Francisco Rojas González
El “test” de la psicoanalista nos interesó a todos. Ella había llevado a
la expedición un álbum con reproducciones de obras maestras de la pintura. Ahí estaban,
por ejemplo, la rolliza y saludable Lavinia de Ticiano; el Napoleón de David con
el índice erecto, el gesto brioso y jinete en potro plateado; la Gioconda de Leonardo
da Vinci, sonriente al arcano; la Isabel de Valois, a quien Pantoja de la Cruz colmó
de prestigio y realeza en muecas y joyas; el “Hombre” visto por Theotocópuli; el
“Sollozo” de Siqueiros, donde la mujer empuña el dolor en escalofriante actitud;
el patético “Tata Jesucristo” de Goitia; el “Zapata” de Diego, santón bigotudo,
baqueano de hambrientos y portaestandarte de causas albeantes como los calzones
blancos y la blanca sonrisa de los indios; la “Trinchera”, encrucijada de tragedia
y nidal de maldiciones, en que José Clemente Orozco vació la intención en forma
y erigió la protesta en colores y, en fin…

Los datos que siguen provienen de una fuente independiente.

(* ===== verification/Engine.v ===== *)
(** * The script engine

    Models [vtorrent-script/src/engine.rs]: script numbers, truth values, the
    opcode semantics (one definition per section of the big [match] of
    [Engine::run]), signature and multisignature checks, [run] and [execute].

    The main and the alternative stack are vectors with the top at the end, as
    in the source; an access that would be out of range is [Panic]. *)

From stdpp Require Import base list.
From Stdlib Require Import ZArith Lia.
From S2P Require Import Prelude Script Crypto.
Import Scripts.

Definition MAX_STACK_DEPTH : Z := 1000.
Definition MAX_ARITH_NUM_LEN : Z := 4.
Definition MAX_SCRIPT_EXEC_STEPS : Z := 200.

(** [struct ScriptEnv]. *)
Record ScriptEnv : Type := mkEnv {
  tx_hash : bytes;
  block_height : Z;
  block_time : Z;
  tx_lock_time : Z;
  input_sequence : Z;
  utxo_height : Z;
  utxo_timestamp : Z;
}.

(** [struct Engine]. *)
Record Engine : Type := mkEngine {
  stack : list bytes;
  alt_stack : list bytes;
  env : ScriptEnv;
}.

Definition set_stack (e : Engine) (s : list bytes) : Engine := mkEngine s (alt_stack e) (env e).

(** [Engine::new]. *)
Definition new (v : ScriptEnv) : Engine := mkEngine [] [] v.
Lemma run_bytes_of e l :
  Forall wf_item l ->
  run e (bytes_of l) =
  let* st := rfold run_item (mkRun e true [] 0) l in
  if negb (zlen (if_stack st) =? 0) then Err UnbalancedConditional else Ok (eng st).
Proof.
  intros Hl. unfold run, bytes_of. pose proof (build_is_bytes l Hl).
  rewrite validate_complete, complete_build, items_parse by done. simpl.
  rewrite <- (app_nil_r (concat _)), parse_items_build by done.
  change (parse_items []) with (@nil ScriptItem). by rewrite app_nil_r.
Qed.

Lemma run_item_op op e ifs n :
  n < MAX_SCRIPT_EXEC_STEPS -> is_flow op = false ->
  run_item (mkRun e true ifs n) (Opcode op) =
  let* e' := exec_op op e in Ok (mkRun e' true ifs (n + 1)).
Proof.
  intros Hn Hf. unfold run_item. simpl. rewrite (proj2 (Z.ltb_ge _ _)) by lia.
  unfold is_flow in Hf. simpl in Hf. unfold run_opcode. simpl.
  repeat match goal with
  | |- context [op =? ?c] => destruct (op =? c) eqn:?; simpl in Hf; [rewrite ?orb_true_r in Hf; discriminate|]
  end.
  done.
Qed.

Lemma run_item_push d e ifs n :
  n < MAX_SCRIPT_EXEC_STEPS -> zlen (stack e) < MAX_STACK_DEPTH ->
  run_item (mkRun e true ifs n) (PushData d) = Ok (mkRun (push e d) true ifs (n + 1)).
Proof.
  intros. unfold run_item. simpl. rewrite (proj2 (Z.ltb_ge _ _)) by lia.
  by rewrite (proj2 (Z.leb_gt _ _)) by lia.
Qed.

Lemma run_item_skip i e ifs n :
  n < MAX_SCRIPT_EXEC_STEPS -> skippable i = true ->
  run_item (mkRun e false ifs n) i = Ok (mkRun e false ifs (n + 1)).
Proof.
  intros Hn Hi. unfold run_item. simpl. rewrite (proj2 (Z.ltb_ge _ _)) by lia.
  destruct i as [op|d]; simpl; [|done]. simpl in Hi. apply negb_true_iff in Hi.
  unfold is_flow in Hi. simpl in Hi. unfold run_opcode. simpl.
  repeat match goal with
  | |- context [op =? ?c] => destruct (op =? c) eqn:?; simpl in Hi; [rewrite ?orb_true_r in Hi; discriminate|]
  end.
  done.
Qed.
(* ===== verification/Merkle.v ===== *)
(** * Merkle trees

    Models [vtorrent-spv/src/merkle.rs] (the tree with all its levels, the builder
    that reuses its buffers, inclusion proofs and their verification) and the
    in-place reduction [compute_merkle_root_from_txids] of
    [vtorrent-node/src/block.rs].  The three constructions give the same root;
    every generated proof verifies; and where the hash does not collide, a proof of the
    right depth verifies only for a value of the tree. *)

From stdpp Require Import base list.
From Stdlib Require Import ZArith Lia.
From S2P Require Import Prelude Crypto.

Inductive SpvError : Type := InvalidMerkleProof.

Definition hash_zero : bytes := repeat 0 32.

Section merkle.
Context {C : Crypto}.

(** [combine]: the parent of two nodes. *)
Definition combine (left right : bytes) : bytes := sha256 (sha256 (left ++ right)).

(** ** The tree *)

(** One pass of the inner [while]: a last node without a partner is paired with
    itself. *)
Fixpoint next_level (current : list bytes) : list bytes :=
  match current with
  | [] => []
  | [l] => [combine l l]
  | l :: r :: rest => combine l r :: next_level rest
  end.

Record MerkleTree : Type := mkTree { levels : list (list bytes) }.

(** The [loop] of [build]: levels are added until one has a single node. *)
Fixpoint build_levels (fuel : nat) (current : list bytes) : list (list bytes) :=
  match fuel with
  | O => [current]
  | S fuel =>
      if (length current =? 1)%nat then [current]
      else current :: build_levels fuel (next_level current)
  end.

(** [MerkleTree::build]. *)
Definition build (txids : list bytes) : MerkleTree :=
  match txids with
  | [] => mkTree [[hash_zero]]
  | _ => mkTree (build_levels (length txids) txids)
  end.

(** [MerkleTree::root]. *)
Definition root (t : MerkleTree) : res SpvError bytes :=
  let* top := unwrap (vec_last (levels t)) in
  unwrap (head top).

Record ProofNode : Type := mkNode { node_hash : bytes; is_left : bool }.

Record MerkleProof : Type := mkProof {
  proof_txid : bytes;
  proof_index : nat;
  siblings : list ProofNode;
  proof_root : bytes;
}.

(** The [for level in ..] loop of [proof]. *)
Fixpoint proof_path (lv : list (list bytes)) (current_index : nat) : res SpvError (list ProofNode) :=
  match lv with
  | [] => Ok []
  | level :: lv =>
      let sibling_index :=
        if (current_index mod 2 =? 0)%nat
        then Nat.min (current_index + 1) (length level - 1)
        else (current_index - 1)%nat in
      let* h := unwrap (level !! sibling_index) in
      let* rest := proof_path lv (current_index / 2) in
      Ok (mkNode h (current_index mod 2 =? 1)%nat :: rest)
  end.

(** [MerkleTree::proof]. *)
Definition proof (t : MerkleTree) (index : nat) : res SpvError (option MerkleProof) :=
  match levels t with
  | [] => Ok None
  | leaves :: _ =>
      match leaves !! index with
      | None => Ok None
      | Some txid =>
          let* sib := proof_path (take (length (levels t) - 1) (levels t)) index in
          let* r := root t in
          Ok (Some (mkProof txid index sib r))
      end
  end.

(** [MerkleProof::verify]. *)
Definition climb (current : bytes) (node : ProofNode) : bytes :=
  if is_left node then combine (node_hash node) current else combine current (node_hash node).

Definition verify (p : MerkleProof) (expected_root : bytes) : res SpvError unit :=
  if bytes_eqb (fold_left climb (siblings p) (proof_txid p)) expected_root
  then Ok tt else Err InvalidMerkleProof.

Los indígenas de aquel lugarejo –Nequetejé–, de aquella
aldehuela perdida en las rugosidades de la Sierra Madre, miraban y miraban con admiración
callada las láminas que despertaban en ellos excelencias y calidades agazapadas
entre el moho de sus afrentas y el humazo de sus recelos. La vista punzante sobre
los cromos y en las pupilas dilatadas por el pasmo, las gamas, los tonos y las formas
reflejadas con la misma saña, con la misma furia con que el impacto estético había
lesionado más los corazones que los cerebros.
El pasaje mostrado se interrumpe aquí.